DIRECTIONS FOR THIS TASK: From the entries below, tally how many lines contain "Hidx" and report only that figure.

DATASET EXTRACT:

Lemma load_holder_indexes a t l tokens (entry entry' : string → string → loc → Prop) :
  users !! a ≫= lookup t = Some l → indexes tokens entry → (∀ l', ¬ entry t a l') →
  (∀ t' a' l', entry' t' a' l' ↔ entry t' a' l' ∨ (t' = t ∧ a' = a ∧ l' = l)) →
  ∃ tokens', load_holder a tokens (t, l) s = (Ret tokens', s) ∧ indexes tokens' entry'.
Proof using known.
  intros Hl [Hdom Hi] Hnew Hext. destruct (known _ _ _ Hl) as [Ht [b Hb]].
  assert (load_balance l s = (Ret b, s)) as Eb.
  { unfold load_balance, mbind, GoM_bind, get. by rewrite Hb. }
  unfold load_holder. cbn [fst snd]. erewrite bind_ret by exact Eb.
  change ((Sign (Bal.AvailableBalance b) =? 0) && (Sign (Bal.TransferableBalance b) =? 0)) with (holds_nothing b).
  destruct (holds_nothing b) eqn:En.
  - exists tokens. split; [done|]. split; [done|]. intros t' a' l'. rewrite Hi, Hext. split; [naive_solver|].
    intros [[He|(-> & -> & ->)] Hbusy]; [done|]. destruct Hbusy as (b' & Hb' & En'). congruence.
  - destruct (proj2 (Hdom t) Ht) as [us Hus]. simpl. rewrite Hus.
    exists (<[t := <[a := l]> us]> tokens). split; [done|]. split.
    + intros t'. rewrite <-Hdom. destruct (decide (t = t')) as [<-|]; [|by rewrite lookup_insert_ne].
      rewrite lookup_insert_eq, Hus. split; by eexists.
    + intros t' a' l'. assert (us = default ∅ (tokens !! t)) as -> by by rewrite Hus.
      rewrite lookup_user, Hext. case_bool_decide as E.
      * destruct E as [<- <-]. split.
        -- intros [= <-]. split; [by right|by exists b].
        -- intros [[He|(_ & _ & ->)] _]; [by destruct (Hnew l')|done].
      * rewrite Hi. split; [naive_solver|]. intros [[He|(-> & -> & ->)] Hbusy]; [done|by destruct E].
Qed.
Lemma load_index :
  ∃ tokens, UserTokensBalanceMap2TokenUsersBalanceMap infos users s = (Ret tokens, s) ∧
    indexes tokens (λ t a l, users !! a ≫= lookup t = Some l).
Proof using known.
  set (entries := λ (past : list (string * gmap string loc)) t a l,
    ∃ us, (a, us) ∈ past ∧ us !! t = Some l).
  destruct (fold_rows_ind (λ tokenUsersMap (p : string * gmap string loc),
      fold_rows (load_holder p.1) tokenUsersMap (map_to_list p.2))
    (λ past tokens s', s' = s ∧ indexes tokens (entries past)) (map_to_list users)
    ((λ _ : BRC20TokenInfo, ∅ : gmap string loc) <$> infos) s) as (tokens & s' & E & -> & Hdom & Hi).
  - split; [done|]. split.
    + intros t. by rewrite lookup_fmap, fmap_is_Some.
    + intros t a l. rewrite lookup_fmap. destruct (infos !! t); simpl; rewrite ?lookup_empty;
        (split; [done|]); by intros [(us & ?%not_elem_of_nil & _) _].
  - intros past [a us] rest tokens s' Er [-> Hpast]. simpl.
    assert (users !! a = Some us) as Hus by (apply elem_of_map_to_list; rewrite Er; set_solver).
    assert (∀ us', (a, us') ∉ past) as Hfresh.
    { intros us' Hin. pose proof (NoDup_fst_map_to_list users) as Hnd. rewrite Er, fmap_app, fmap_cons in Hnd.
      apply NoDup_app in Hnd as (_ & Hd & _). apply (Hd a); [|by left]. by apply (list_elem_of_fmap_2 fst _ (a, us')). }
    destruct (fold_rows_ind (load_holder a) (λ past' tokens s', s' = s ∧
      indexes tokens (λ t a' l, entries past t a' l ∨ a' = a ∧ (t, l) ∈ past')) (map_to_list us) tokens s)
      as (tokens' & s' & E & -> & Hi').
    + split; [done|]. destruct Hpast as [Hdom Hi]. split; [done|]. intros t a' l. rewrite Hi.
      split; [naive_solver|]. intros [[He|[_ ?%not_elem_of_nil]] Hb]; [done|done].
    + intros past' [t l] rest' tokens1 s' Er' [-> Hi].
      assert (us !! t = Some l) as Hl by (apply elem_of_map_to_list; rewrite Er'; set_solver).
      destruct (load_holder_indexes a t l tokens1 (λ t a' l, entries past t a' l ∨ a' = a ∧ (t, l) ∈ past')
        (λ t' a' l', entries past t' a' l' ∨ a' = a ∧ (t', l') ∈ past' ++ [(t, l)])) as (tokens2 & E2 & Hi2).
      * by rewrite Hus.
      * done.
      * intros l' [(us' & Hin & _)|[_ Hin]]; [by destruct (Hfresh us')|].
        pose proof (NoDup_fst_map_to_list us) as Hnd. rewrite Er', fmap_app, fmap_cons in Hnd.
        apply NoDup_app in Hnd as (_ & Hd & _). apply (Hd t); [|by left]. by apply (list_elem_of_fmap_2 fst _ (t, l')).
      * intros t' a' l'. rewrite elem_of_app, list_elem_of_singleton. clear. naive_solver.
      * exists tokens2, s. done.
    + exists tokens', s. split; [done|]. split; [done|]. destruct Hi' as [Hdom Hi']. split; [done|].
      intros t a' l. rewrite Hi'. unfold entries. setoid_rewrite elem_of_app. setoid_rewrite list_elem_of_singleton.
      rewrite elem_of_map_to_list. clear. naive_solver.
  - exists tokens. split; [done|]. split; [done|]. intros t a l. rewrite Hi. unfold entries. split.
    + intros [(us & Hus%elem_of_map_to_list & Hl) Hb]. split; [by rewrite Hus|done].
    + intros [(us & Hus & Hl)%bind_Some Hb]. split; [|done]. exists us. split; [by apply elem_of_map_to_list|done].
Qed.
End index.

==

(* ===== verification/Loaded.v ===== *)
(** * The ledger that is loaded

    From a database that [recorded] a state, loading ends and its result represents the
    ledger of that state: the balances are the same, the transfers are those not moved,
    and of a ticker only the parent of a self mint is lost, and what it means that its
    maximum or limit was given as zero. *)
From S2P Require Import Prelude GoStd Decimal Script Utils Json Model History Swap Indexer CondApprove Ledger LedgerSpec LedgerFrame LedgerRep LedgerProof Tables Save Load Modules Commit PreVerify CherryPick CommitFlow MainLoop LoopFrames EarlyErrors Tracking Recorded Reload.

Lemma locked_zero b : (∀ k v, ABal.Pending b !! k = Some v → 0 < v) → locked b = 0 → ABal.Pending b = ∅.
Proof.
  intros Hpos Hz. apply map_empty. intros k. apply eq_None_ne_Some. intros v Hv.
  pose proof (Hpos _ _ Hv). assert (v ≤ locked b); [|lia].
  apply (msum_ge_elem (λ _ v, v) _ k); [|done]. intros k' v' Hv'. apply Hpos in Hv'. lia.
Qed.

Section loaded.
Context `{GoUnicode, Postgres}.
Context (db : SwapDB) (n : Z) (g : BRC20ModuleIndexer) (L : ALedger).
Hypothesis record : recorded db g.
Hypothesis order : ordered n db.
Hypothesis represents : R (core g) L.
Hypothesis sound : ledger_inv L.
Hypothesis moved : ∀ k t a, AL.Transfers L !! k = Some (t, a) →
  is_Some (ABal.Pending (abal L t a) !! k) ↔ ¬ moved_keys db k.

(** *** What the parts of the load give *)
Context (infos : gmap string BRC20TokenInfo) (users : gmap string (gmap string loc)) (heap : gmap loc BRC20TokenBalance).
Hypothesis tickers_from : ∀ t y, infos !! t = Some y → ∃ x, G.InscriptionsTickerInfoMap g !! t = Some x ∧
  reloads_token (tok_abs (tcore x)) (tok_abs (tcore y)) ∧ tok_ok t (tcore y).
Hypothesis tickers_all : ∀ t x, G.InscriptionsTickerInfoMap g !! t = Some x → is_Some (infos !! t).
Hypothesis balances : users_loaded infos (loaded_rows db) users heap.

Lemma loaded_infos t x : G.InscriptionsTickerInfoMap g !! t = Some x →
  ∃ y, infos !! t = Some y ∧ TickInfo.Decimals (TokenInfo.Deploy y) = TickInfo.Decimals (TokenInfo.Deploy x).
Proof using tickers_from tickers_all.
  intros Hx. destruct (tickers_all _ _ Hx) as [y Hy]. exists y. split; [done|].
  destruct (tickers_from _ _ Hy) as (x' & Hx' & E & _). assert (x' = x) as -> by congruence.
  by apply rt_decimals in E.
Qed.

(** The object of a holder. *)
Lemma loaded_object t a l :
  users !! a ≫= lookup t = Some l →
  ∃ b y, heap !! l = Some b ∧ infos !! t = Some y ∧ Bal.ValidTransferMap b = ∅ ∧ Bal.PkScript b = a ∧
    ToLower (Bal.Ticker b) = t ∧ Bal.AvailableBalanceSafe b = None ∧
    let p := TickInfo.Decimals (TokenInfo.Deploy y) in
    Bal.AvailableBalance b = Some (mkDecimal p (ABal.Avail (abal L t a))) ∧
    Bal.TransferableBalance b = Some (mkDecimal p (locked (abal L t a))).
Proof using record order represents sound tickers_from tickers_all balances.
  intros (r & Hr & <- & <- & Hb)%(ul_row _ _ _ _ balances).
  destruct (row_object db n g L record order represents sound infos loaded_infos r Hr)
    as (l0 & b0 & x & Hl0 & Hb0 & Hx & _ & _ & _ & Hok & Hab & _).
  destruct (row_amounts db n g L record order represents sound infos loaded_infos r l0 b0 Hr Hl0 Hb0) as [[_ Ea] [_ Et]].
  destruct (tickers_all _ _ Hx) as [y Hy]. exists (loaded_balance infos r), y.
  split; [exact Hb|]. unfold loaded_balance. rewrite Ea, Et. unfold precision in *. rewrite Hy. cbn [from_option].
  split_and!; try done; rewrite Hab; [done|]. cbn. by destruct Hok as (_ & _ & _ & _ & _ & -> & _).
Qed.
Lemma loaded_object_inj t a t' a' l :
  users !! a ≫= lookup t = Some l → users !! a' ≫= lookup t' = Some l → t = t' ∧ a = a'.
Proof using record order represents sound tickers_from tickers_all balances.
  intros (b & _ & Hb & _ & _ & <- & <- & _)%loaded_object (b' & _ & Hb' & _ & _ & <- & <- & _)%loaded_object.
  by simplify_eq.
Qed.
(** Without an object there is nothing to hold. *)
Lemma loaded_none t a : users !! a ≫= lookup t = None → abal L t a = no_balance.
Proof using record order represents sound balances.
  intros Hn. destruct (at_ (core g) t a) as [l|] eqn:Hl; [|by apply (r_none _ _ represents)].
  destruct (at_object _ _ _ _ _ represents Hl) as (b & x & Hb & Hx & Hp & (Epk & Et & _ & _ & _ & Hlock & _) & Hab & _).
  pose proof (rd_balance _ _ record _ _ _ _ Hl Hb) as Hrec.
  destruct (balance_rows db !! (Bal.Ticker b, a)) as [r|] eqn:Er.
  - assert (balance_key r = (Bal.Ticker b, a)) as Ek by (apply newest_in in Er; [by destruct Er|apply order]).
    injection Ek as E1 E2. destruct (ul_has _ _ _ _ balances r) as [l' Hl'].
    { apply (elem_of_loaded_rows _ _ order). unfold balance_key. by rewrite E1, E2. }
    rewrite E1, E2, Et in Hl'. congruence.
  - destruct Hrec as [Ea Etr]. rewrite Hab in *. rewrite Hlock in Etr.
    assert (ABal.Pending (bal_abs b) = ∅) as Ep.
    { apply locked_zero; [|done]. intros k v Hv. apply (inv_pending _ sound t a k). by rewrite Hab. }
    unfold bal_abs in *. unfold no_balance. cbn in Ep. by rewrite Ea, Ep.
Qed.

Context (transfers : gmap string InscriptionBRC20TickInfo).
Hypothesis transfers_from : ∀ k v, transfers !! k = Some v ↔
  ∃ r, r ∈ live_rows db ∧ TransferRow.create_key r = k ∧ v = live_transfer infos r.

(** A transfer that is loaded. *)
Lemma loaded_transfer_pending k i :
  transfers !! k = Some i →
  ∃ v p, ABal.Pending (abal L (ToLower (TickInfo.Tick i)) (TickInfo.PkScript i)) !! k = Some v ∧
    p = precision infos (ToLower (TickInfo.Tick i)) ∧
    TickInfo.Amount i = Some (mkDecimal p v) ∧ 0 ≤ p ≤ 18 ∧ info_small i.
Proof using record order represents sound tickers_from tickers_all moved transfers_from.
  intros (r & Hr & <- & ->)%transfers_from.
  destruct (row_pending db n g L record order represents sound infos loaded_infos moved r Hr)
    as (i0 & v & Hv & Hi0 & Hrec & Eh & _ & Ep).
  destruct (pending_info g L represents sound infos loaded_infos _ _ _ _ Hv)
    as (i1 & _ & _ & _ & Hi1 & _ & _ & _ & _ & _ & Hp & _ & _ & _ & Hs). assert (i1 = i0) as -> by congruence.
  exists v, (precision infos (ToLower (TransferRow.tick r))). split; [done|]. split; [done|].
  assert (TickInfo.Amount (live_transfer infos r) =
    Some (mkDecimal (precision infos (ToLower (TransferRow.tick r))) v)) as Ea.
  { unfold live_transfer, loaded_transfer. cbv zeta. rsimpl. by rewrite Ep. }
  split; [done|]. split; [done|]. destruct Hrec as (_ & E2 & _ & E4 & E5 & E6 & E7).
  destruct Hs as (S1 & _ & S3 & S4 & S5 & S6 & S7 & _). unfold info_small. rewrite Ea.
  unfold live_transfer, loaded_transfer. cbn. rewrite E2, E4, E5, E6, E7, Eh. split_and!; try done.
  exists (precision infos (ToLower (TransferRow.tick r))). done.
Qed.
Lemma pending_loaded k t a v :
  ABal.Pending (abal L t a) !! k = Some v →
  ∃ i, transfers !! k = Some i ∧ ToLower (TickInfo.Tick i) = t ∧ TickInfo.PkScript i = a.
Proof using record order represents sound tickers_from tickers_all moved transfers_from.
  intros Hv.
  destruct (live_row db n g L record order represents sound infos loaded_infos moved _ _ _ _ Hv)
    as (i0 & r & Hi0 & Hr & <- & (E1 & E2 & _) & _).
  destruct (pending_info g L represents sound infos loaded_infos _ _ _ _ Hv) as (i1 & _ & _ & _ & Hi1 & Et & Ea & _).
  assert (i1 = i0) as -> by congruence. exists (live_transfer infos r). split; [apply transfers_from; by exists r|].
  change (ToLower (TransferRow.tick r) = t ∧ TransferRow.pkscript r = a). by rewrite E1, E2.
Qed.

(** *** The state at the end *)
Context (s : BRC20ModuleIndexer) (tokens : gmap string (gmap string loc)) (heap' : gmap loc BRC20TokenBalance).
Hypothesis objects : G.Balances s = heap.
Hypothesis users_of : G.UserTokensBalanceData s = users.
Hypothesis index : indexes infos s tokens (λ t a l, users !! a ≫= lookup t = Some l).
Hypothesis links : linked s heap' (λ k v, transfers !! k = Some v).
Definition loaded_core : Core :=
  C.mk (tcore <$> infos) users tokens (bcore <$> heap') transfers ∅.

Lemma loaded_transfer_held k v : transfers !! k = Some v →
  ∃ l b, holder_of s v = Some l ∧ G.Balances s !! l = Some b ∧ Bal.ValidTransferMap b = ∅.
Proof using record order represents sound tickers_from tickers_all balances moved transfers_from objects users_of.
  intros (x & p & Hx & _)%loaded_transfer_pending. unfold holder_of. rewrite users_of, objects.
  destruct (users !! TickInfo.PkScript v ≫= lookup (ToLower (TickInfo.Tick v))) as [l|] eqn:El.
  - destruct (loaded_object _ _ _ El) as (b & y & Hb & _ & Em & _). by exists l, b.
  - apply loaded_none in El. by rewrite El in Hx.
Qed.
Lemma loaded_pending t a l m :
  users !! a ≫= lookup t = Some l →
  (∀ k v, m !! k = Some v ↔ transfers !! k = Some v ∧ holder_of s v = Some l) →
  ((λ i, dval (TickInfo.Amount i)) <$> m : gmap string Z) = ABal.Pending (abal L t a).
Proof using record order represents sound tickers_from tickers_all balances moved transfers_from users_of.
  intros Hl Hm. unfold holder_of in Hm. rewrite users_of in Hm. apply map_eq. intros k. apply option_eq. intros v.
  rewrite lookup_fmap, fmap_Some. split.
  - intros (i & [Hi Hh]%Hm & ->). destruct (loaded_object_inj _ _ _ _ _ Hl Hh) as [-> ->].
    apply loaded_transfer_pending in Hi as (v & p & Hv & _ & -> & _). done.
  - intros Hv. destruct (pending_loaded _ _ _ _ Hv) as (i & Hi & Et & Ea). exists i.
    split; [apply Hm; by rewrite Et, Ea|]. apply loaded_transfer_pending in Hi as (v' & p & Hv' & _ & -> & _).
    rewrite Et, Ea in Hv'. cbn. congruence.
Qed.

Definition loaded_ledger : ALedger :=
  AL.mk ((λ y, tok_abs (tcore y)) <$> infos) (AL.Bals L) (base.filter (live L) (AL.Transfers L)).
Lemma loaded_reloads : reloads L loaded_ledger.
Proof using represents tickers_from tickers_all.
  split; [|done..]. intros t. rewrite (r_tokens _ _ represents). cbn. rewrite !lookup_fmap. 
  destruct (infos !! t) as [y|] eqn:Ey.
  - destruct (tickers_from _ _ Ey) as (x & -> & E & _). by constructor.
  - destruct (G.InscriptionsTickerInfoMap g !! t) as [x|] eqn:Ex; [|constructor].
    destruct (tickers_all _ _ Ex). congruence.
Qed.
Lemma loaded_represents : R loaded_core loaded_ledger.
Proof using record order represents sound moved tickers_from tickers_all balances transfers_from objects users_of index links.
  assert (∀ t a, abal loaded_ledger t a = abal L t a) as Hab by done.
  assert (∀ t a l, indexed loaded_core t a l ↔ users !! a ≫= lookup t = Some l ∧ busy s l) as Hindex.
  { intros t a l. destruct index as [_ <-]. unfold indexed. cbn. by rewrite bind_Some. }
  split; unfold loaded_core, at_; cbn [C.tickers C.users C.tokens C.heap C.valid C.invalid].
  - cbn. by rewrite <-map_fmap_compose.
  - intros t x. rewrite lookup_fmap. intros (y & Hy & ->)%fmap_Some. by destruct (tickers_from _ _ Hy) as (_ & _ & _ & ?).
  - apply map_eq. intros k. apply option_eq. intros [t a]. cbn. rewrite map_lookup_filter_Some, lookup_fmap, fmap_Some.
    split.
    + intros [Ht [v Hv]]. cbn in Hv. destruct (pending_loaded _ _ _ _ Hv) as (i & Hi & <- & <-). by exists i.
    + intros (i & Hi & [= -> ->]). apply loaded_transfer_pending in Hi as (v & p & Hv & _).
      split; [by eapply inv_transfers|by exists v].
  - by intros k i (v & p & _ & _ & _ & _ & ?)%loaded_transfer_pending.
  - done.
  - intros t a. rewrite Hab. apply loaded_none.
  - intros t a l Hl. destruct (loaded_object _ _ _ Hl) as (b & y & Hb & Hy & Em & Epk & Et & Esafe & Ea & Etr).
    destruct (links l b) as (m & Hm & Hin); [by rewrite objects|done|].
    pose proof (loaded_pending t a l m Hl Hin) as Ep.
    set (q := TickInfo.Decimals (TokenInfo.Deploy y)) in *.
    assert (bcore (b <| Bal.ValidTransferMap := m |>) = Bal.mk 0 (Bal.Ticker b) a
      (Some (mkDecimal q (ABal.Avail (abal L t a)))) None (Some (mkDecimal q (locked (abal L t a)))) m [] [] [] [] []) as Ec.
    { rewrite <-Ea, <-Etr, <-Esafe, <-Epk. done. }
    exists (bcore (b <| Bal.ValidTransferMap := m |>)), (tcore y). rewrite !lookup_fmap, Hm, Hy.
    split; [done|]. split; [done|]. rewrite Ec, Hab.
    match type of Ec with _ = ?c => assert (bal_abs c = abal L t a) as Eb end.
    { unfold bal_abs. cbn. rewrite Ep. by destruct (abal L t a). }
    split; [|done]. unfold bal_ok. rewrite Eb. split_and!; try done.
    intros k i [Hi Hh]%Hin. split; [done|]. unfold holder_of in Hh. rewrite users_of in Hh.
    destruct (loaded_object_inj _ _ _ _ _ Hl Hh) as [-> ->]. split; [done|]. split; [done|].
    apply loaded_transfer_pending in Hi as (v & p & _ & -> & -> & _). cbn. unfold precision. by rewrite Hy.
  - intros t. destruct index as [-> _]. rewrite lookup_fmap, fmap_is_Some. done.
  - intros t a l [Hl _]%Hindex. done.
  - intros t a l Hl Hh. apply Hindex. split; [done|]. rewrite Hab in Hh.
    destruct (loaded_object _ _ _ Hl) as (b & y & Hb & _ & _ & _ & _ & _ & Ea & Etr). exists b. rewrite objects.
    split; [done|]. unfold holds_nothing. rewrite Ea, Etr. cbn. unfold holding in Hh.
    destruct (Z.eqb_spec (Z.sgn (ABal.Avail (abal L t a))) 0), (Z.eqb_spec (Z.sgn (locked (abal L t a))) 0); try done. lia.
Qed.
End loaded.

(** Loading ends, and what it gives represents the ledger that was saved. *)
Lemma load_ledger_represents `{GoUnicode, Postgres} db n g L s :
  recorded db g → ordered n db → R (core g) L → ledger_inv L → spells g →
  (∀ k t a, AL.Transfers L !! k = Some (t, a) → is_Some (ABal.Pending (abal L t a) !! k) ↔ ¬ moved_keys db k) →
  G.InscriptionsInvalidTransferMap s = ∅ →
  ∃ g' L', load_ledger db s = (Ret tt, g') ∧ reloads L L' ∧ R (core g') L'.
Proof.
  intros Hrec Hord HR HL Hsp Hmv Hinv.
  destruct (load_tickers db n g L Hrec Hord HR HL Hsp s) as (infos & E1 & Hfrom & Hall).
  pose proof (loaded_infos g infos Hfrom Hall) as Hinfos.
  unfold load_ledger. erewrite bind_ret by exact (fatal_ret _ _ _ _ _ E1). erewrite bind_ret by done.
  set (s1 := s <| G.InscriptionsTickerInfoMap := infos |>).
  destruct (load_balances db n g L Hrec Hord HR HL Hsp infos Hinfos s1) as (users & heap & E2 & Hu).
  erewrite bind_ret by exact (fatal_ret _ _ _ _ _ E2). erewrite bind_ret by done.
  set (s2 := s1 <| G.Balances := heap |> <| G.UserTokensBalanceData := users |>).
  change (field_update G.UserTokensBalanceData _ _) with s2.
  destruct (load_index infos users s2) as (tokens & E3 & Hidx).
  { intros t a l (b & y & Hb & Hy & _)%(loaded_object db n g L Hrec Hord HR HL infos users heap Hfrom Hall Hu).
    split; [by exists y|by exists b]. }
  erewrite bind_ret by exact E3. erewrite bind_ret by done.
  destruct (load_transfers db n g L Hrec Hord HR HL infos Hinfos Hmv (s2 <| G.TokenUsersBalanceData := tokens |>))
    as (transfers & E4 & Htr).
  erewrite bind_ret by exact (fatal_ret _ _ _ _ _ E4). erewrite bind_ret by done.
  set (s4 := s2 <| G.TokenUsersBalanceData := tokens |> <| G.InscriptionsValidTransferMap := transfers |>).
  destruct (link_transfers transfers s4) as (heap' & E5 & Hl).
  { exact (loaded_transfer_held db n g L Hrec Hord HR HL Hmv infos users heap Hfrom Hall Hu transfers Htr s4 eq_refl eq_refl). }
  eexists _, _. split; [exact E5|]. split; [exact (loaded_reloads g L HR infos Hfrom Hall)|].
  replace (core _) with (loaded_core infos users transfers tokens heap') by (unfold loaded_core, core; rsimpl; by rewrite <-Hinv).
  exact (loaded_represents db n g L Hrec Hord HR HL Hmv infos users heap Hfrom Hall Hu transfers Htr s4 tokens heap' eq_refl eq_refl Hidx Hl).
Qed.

ANSWER SPACE: 2